Search code examples
pythonpandas-groupby

Grouping a Pandas df by two columns and aggregate over lvl 1 in group


I'm new to programming overall, and I'm struggling with some pandas df aggregation.

I'm trying to group a df by two columns "A" and "B" and then the series to display the frequency of B, over all the data, not only the group. I'm trying the below. group = df.groupby(['A', 'B']).size() ###this will show only the group frequency of B.
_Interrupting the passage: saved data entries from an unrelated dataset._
(** [build/headers/image_aspects.c] *)
Definition VkImageAspectFlagBits : enum_decl :=
  [ ("VK_IMAGE_ASPECT_COLOR_BIT", Lit 0x00000001);
    ("VK_IMAGE_ASPECT_DEPTH_BIT", Lit 0x00000002);
    ("VK_IMAGE_ASPECT_STENCIL_BIT", Lit 0x00000004);
    ("VK_IMAGE_ASPECT_METADATA_BIT", Lit 0x00000008);
    ("VK_IMAGE_ASPECT_PLANE_0_BIT", Lit 0x00000010);
    ("VK_IMAGE_ASPECT_PLANE_1_BIT", Lit 0x00000020);
    ("VK_IMAGE_ASPECT_PLANE_2_BIT", Lit 0x00000040);
    ("VK_IMAGE_ASPECT_NONE", Lit 0);
    ("VK_IMAGE_ASPECT_MEMORY_PLANE_0_BIT_EXT", Lit 0x00000080);
    ("VK_IMAGE_ASPECT_MEMORY_PLANE_1_BIT_EXT", Lit 0x00000100);
    ("VK_IMAGE_ASPECT_MEMORY_PLANE_2_BIT_EXT", Lit 0x00000200);
    ("VK_IMAGE_ASPECT_MEMORY_PLANE_3_BIT_EXT", Lit 0x00000400);
    ("VK_IMAGE_ASPECT_PLANE_0_BIT_KHR", Ref "VK_IMAGE_ASPECT_PLANE_0_BIT");
    ("VK_IMAGE_ASPECT_PLANE_1_BIT_KHR", Ref "VK_IMAGE_ASPECT_PLANE_1_BIT");
    ("VK_IMAGE_ASPECT_PLANE_2_BIT_KHR", Ref "VK_IMAGE_ASPECT_PLANE_2_BIT");
    ("VK_IMAGE_ASPECT_NONE_KHR", Ref "VK_IMAGE_ASPECT_NONE") ].

(** [build/headers/swapchain_flags.c] *)
Definition VkSwapchainCreateFlagBitsKHR : enum_decl :=
  [ ("VK_SWAPCHAIN_CREATE_SPLIT_INSTANCE_BIND_REGIONS_BIT_KHR", Lit 0x00000001);
    ("VK_SWAPCHAIN_CREATE_PROTECTED_BIT_KHR", Lit 0x00000002);
    ("VK_SWAPCHAIN_CREATE_MUTABLE_FORMAT_BIT_KHR", Lit 0x00000004);
    ("VK_SWAPCHAIN_CREATE_DEFERRED_MEMORY_ALLOCATION_BIT_EXT", Lit 0x00000008);
    ("VK_SWAPCHAIN_CREATE_PRESENT_ID_2_BIT_KHR", Lit 0x00000040);
    ("VK_SWAPCHAIN_CREATE_PRESENT_WAIT_2_BIT_KHR", Lit 0x00000080) ].

(** Provided by [VK_KHR_surface]; the last two enumerators are deprecated
    aliases. *)
Definition VkColorSpaceKHR : enum_decl :=
  [ ("VK_COLOR_SPACE_SRGB_NONLINEAR_KHR", Lit 0);
    ("VK_COLOR_SPACE_DISPLAY_P3_NONLINEAR_EXT", Lit 1000104001);
    ("VK_COLOR_SPACE_EXTENDED_SRGB_LINEAR_EXT", Lit 1000104002);
    ("VK_COLOR_SPACE_DISPLAY_P3_LINEAR_EXT", Lit 1000104003);
    ("VK_COLOR_SPACE_DCI_P3_NONLINEAR_EXT", Lit 1000104004);
    ("VK_COLOR_SPACE_BT709_LINEAR_EXT", Lit 1000104005);
    ("VK_COLOR_SPACE_BT709_NONLINEAR_EXT", Lit 1000104006);
    ("VK_COLOR_SPACE_BT2020_LINEAR_EXT", Lit 1000104007);
    ("VK_COLOR_SPACE_HDR10_ST2084_EXT", Lit 1000104008);
    ("VK_COLOR_SPACE_DOLBYVISION_EXT", Lit 1000104009);
    ("VK_COLOR_SPACE_HDR10_HLG_EXT", Lit 1000104010);
    ("VK_COLOR_SPACE_ADOBERGB_LINEAR_EXT", Lit 1000104011);
    ("VK_COLOR_SPACE_ADOBERGB_NONLINEAR_EXT", Lit 1000104012);
    ("VK_COLOR_SPACE_PASS_THROUGH_EXT", Lit 1000104013);
    ("VK_COLOR_SPACE_EXTENDED_SRGB_NONLINEAR_EXT", Lit 1000104014);
    ("VK_COLOR_SPACE_DISPLAY_NATIVE_AMD", Lit 1000213000);
    ("VK_COLORSPACE_SRGB_NONLINEAR_KHR", Ref "VK_COLOR_SPACE_SRGB_NONLINEAR_KHR");
    ("VK_COLOR_SPACE_DCI_P3_LINEAR_EXT", Ref "VK_COLOR_SPACE_DISPLAY_P3_LINEAR_EXT") ].

(** Provided by [VK_KHR_acceleration_structure]. *)
Definition VkAccelerationStructureCreateFlagBitsKHR : enum_decl :=
  [ ("VK_ACCELERATION_STRUCTURE_CREATE_DEVICE_ADDRESS_CAPTURE_REPLAY_BIT_KHR",
       Lit 0x00000001);
    ("VK_ACCELERATION_STRUCTURE_CREATE_DESCRIPTOR_BUFFER_CAPTURE_REPLAY_BIT_EXT",
       Lit 0x00000008);
    ("VK_ACCELERATION_STRUCTURE_CREATE_MOTION_BIT_NV", Lit 0x00000004) ].

(** Provided by [VK_VERSION_1_0]. *)
Definition VkAttachmentStoreOp : enum_decl :=
  [ ("VK_ATTACHMENT_STORE_OP_STORE", Lit 0);
    ("VK_ATTACHMENT_STORE_OP_DONT_CARE", Lit 1);
    ("VK_ATTACHMENT_STORE_OP_NONE", Lit 1000301000);
    ("VK_ATTACHMENT_STORE_OP_NONE_KHR", Ref "VK_ATTACHMENT_STORE_OP_NONE");
    ("VK_ATTACHMENT_STORE_OP_NONE_QCOM", Ref "VK_ATTACHMENT_STORE_OP_NONE");
    ("VK_ATTACHMENT_STORE_OP_NONE_EXT", Ref "VK_ATTACHMENT_STORE_OP_NONE") ].

(** Provided by [VK_VERSION_1_0]. *)
Definition VkImageViewCreateFlagBits : enum_decl :=
  [ ("VK_IMAGE_VIEW_CREATE_FRAGMENT_DENSITY_MAP_DYNAMIC_BIT_EXT", Lit 0x00000001);
    ("VK_IMAGE_VIEW_CREATE_DESCRIPTOR_BUFFER_CAPTURE_REPLAY_BIT_EXT", Lit 0x00000004);
    ("VK_IMAGE_VIEW_CREATE_FRAGMENT_DENSITY_MAP_DEFERRED_BIT_EXT", Lit 0x00000002) ].

(** Provided by [VK_KHR_surface]. *)
Definition VkPresentModeKHR : enum_decl :=
  [ ("VK_PRESENT_MODE_IMMEDIATE_KHR", Lit 0);
    ("VK_PRESENT_MODE_MAILBOX_KHR", Lit 1);
    ("VK_PRESENT_MODE_FIFO_KHR", Lit 2);
    ("VK_PRESENT_MODE_FIFO_RELAXED_KHR", Lit 3);
    ("VK_PRESENT_MODE_SHARED_DEMAND_REFRESH_KHR", Lit 1000111000);
    ("VK_PRESENT_MODE_SHARED_CONTINUOUS_REFRESH_KHR", Lit 1000111001);
    ("VK_PRESENT_MODE_FIFO_LATEST_READY_EXT", Lit 1000361000) ].

(** Provided by [VK_VERSION_1_0]. *)
Definition VkAttachmentLoadOp : enum_decl :=
  [ ("VK_ATTACHMENT_LOAD_OP_LOAD", Lit 0);
    ("VK_ATTACHMENT_LOAD_OP_CLEAR", Lit 1);
    ("VK_ATTACHMENT_LOAD_OP_DONT_CARE", Lit 2);
    ("VK_ATTACHMENT_LOAD_OP_NONE", Lit 1000400000);
    ("VK_ATTACHMENT_LOAD_OP_NONE_EXT", Ref "VK_ATTACHMENT_LOAD_OP_NONE");
    ("VK_ATTACHMENT_LOAD_OP_NONE_KHR", Ref "VK_ATTACHMENT_LOAD_OP_NONE") ].

(** Every enumeration of the repository. *)
Definition tables : list enum_decl :=
  [ VkImageAspectFlagBits; VkSwapchainCreateFlagBitsKHR; VkColorSpaceKHR;
    VkAccelerationStructureCreateFlagBitsKHR; VkAttachmentStoreOp;
    VkImageViewCreateFlagBits; VkPresentModeKHR; VkAttachmentLoadOp ].

(** The flag-bit enumerations. *)
Definition flag_tables : list enum_decl :=
  [ VkSwapchainCreateFlagBitsKHR; VkImageAspectFlagBits;
    VkImageViewCreateFlagBits; VkAccelerationStructureCreateFlagBitsKHR ].

(** An entry of a table agrees with the evaluated enumeration: a literal
    enumerator has the literal's value, an alias has the value of the
    enumerator it names. *)
Definition entry_ok (d : enum_decl) (e : string * initializer) : Prop :=
  match e.2 with
  | Lit z => value_of d e.1 = Some z
  | Ref c => is_Some (value_of d c) ∧ value_of d e.1 = value_of d c
  end.

#[global] Instance entry_ok_dec d e : Decision (entry_ok d e).
Proof. unfold entry_ok. destruct (e.2); apply _. Defined.

(** The flags of a flag-bit enumeration: the values of its enumerators
    that are neither aliases nor zero, in declaration order. *)
Fixpoint flag_bits (d : enum_decl) : list Z :=
  match d with
  | [] => []
  | (_, Lit z) :: rest => if decide (z = 0) then flag_bits rest else z :: flag_bits rest
  | (_, Ref _) :: rest => flag_bits rest
  end.

(** Bitwise-or of a list of flags. *)
Definition mask_of (fs : list Z) : Z := foldr Z.lor 0 fs.

(** The flags of [fs] set in [mask]. *)
Definition decompose (fs : list Z) (mask : Z) : list Z :=
  filter (λ f, Z.land mask f ≠ 0) fs.

(** [z] has exactly one bit set. *)
Definition power_of_two (z : Z) : Prop := ∃ k, 0 <= k ∧ z = 2 ^ k.

(** The enumerators of a table that are written with a literal, with that
    literal, in declaration order. *)
Fixpoint literals (d : enum_decl) : list (string * Z) :=
  match d with
  | [] => []
  | (x, Lit z) :: rest => (x, z) :: literals rest
  | (_, Ref _) :: rest => literals rest
  end.

(** The enumerators of a table that are written as aliases, with the name
    each one refers to. *)
Fixpoint aliases (d : enum_decl) : list (string * string) :=
  match d with
  | [] => []
  | (_, Lit _) :: rest => aliases rest
  | (x, Ref c) :: rest => (x, c) :: aliases rest
  end.

(** A value representable in the C type [int] (32 bits). *)
Definition is_int (z : Z) : Prop := - 2 ^ 31 <= z < 2 ^ 31.

End Enums.

(* ===================================================================== *)
(** ** Properties of the kernel                                           *)
(* ===================================================================== *)

Module KernelSpec.
Import Kernel.

(** The value invocation [i] stores, for multiplier [m]. *)
Lemma uint_mul_of_int (i m : Z) :
  uint_mul i (uint_of_int m) = (i * m) mod 2 ^ 32.
Proof.
  unfold uint_mul, uint_of_int, wrap_uint, uint_modulus.
  apply Z.mul_mod_idemp_r. lia.
Qed.

Lemma wrap_uint_range (z : Z) : 0 <= wrap_uint z < 2 ^ 32.
Proof. unfold wrap_uint, uint_modulus. apply Z.mod_pos_bound. lia. Qed.

Section one_invocation.
Variable pc : PCData.

Lemma main_in_bounds (gid : Z) (buf : Data) :
  0 <= gid < Z.of_nat (length (data buf)) →
  main pc gid buf =
    Some {| data := <[Z.to_nat gid := (gid * multiple pc) mod 2 ^ 32]> (data buf);
            stores := stores buf ++ [{| writer := gid; slot := gid |}] |}.
Proof.
  intros Hin. unfold main, data_store.
  rewrite decide_True by done. by rewrite uint_mul_of_int.
Qed.

Lemma main_out_of_bounds (gid : Z) (buf : Data) :
  ¬ (0 <= gid < Z.of_nat (length (data buf))) → main pc gid buf = None.
Proof. intros Hout. unfold main, data_store. by rewrite decide_False. Qed.

Lemma main_is_Some (gid : Z) (buf : Data) :
  is_Some (main pc gid buf) ↔ 0 <= gid < Z.of_nat (length (data buf)).
Proof.
  split.
  - intros [b Hb]. destruct (decide (0 <= gid < Z.of_nat (length (data buf))));
      [done | by rewrite main_out_of_bounds in Hb].
  - intros Hin. rewrite main_in_bounds by done. eauto.
Qed.
End one_invocation.

(** What a run of in-bounds invocations leaves behind, whatever their
    order and multiplicity. *)
Lemma run_invocations_spec (pc : PCData) (order : list Z) (buf : Data) :
  Forall (λ gid, 0 <= gid < Z.of_nat (length (data buf))) order →
  ∃ buf',
    run_invocations pc order buf = Some buf'
    ∧ length (data buf') = length (data buf)
    ∧ stores buf' = stores buf ++ ((λ gid, {| writer := gid; slot := gid |}) <$> order)
    ∧ (∀ j : nat, Z.of_nat j ∈ order →
         data buf' !! j = Some ((Z.of_nat j * multiple pc) mod 2 ^ 32))
    ∧ (∀ j : nat, Z.of_nat j ∉ order → data buf' !! j = data buf !! j).
Proof.
  revert buf. induction order as [|gid rest IH]; intros buf Hall.
  - exists buf. simpl. rewrite app_nil_r. repeat split; try done.
    intros j Hj. by apply elem_of_nil in Hj.
  - apply Forall_cons in Hall as [Hgid Hrest].
    simpl. rewrite main_in_bounds by done. simpl.
    set (buf1 := {| data := _; stores := _ |}).
    assert (Hlen1 : length (data buf1) = length (data buf))
      by (subst buf1; simpl; apply length_insert).
    destruct (IH buf1) as (buf' & Hrun & Hlen & Hst & Hin & Hout).
    { by rewrite Hlen1. }
    exists buf'. split; [done|]. split; [congruence|]. split.
    { rewrite Hst. subst buf1. simpl. by rewrite <- app_assoc. }
    split.
    + intros j Hj. destruct (decide (Z.of_nat j ∈ rest)) as [|Hnot]; [by apply Hin|].
      apply elem_of_cons in Hj as [Hj|]; [|done].
      rewrite Hout by done. subst buf1 gid. simpl.
      rewrite Nat2Z.id. apply list_lookup_insert_eq. lia.
    + intros j Hj. apply not_elem_of_cons in Hj as [Hne Hnot].
      rewrite Hout by done. subst buf1. simpl.
      apply list_lookup_insert_ne. lia.
Qed.

(** A run fails as soon as one of its invocations is out of bounds. *)
Lemma run_invocations_out_of_bounds (pc : PCData) (order : list Z) (buf : Data) :
  ¬ Forall (λ gid, 0 <= gid < Z.of_nat (length (data buf))) order →
  run_invocations pc order buf = None.
Proof.
  revert buf. induction order as [|gid rest IH]; intros buf Hnot.
  - destruct Hnot. constructor.
  - simpl. destruct (decide (0 <= gid < Z.of_nat (length (data buf)))) as [Hin|Hout].
    + rewrite main_in_bounds by done. simpl. apply IH. simpl.
      rewrite length_insert. intros Hrest. apply Hnot. by constructor.
    + by rewrite main_out_of_bounds.
Qed.

Lemma elem_of_invocation_ids (N : nat) (z : Z) :
  z ∈ invocation_ids N ↔ 0 <= z < Z.of_nat N.
Proof.
  unfold invocation_ids. rewrite list_elem_of_fmap. split.
  - intros (i & -> & Hi). apply elem_of_seq in Hi. lia.
  - intros Hz. exists (Z.to_nat z). split; [lia|]. apply elem_of_seq. lia.
Qed.

Lemma invocation_ids_in_bounds (N : nat) (buf : Data) :
  (N ≤ length (data buf))%nat →
  Forall (λ gid, 0 <= gid < Z.of_nat (length (data buf))) (invocation_ids N).
Proof.
  intros HN. apply Forall_forall. intros z Hz.
  apply elem_of_invocation_ids in Hz. lia.
Qed.

Lemma NoDup_invocation_ids (N : nat) : NoDup (invocation_ids N).
Proof.
  unfold invocation_ids. apply NoDup_fmap_2; [|apply NoDup_seq].
  intros a b. lia.
Qed.

(** Invocation identifiers are [uint] values whenever the dispatch size
    fits the identifier type. *)
Lemma invocation_ids_uint (N : nat) :
  Z.of_nat N <= uint_modulus →
  Forall (λ gid, wrap_uint gid = gid) (invocation_ids N).
Proof.
  intros HN. apply Forall_forall. intros z Hz.
  apply elem_of_invocation_ids in Hz.
  unfold wrap_uint. apply Z.mod_small. lia.
Qed.

(** The dispatch in closed form. *)
Lemma dispatch_spec (pc : PCData) (N : nat) (buf : Data) :
  (N ≤ length (data buf))%nat →
  ∃ buf',
    dispatch pc N buf = Some buf'
    ∧ length (data buf') = length (data buf)
    ∧ stores buf' =
        stores buf ++ ((λ gid, {| writer := gid; slot := gid |}) <$> invocation_ids N)
    ∧ (∀ i : nat, (i < N)%nat →
         data buf' !! i = Some ((Z.of_nat i * multiple pc) mod 2 ^ 32))
    ∧ (∀ j : nat, (N ≤ j)%nat → data buf' !! j = data buf !! j).
Proof.
  intros HN.
  destruct (run_invocations_spec pc (invocation_ids N) buf)
    as (buf' & Hrun & Hlen & Hst & Hin & Hout).
  { by apply invocation_ids_in_bounds. }
  exists buf'. repeat split; try done.
  - intros i Hi. apply Hin, elem_of_invocation_ids. lia.
  - intros j Hj. apply Hout. rewrite elem_of_invocation_ids. lia.
Qed.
Let's say A is a transaction Id and B is a product. I want to know how many times each product appears when looking over all transactions, but in this structure of grouping, and keeping it into a grouped series not changing back to a df.

Thank you


Solution

  • You can use the pd.pivot_table to do the summary:

    # Import packages
    import pandas as pd, numpy as np
    
    # Initialize a sample dataframe
    df = pd.DataFrame({
        "Transacion_ID": [1, 2, 3, 4, 5, 6, 7, 8, 9],
        "Product": ["milk", "milk", "milk", "milk", "milk",
                              "bread", "bread", "bread", "bread"],
        "Region": ["Eastern", "Eastern", "Eastern", "Eastern", "Eastern",
                              "Western", "Western", "Western", "Western"]
    
        })
    
    # Display the dataframe
    display(df)
    
    # Use pd.pivot_table fuhction to create the summary
    table = pd.pivot_table(
                            df, 
                            values='Transacion_ID', 
                            index=['Product'],
                            aggfunc='count')
    
    
    # Finally show the results               
    display(table) 
    

    You can also simply use the groupby function followed by the agg function as follows:

    # Groupby and aggregate
    table = df.groupby(['Product']).agg({
         'Transacion_ID': 'count'
    })
    
    # Finally show the results               
    display(table)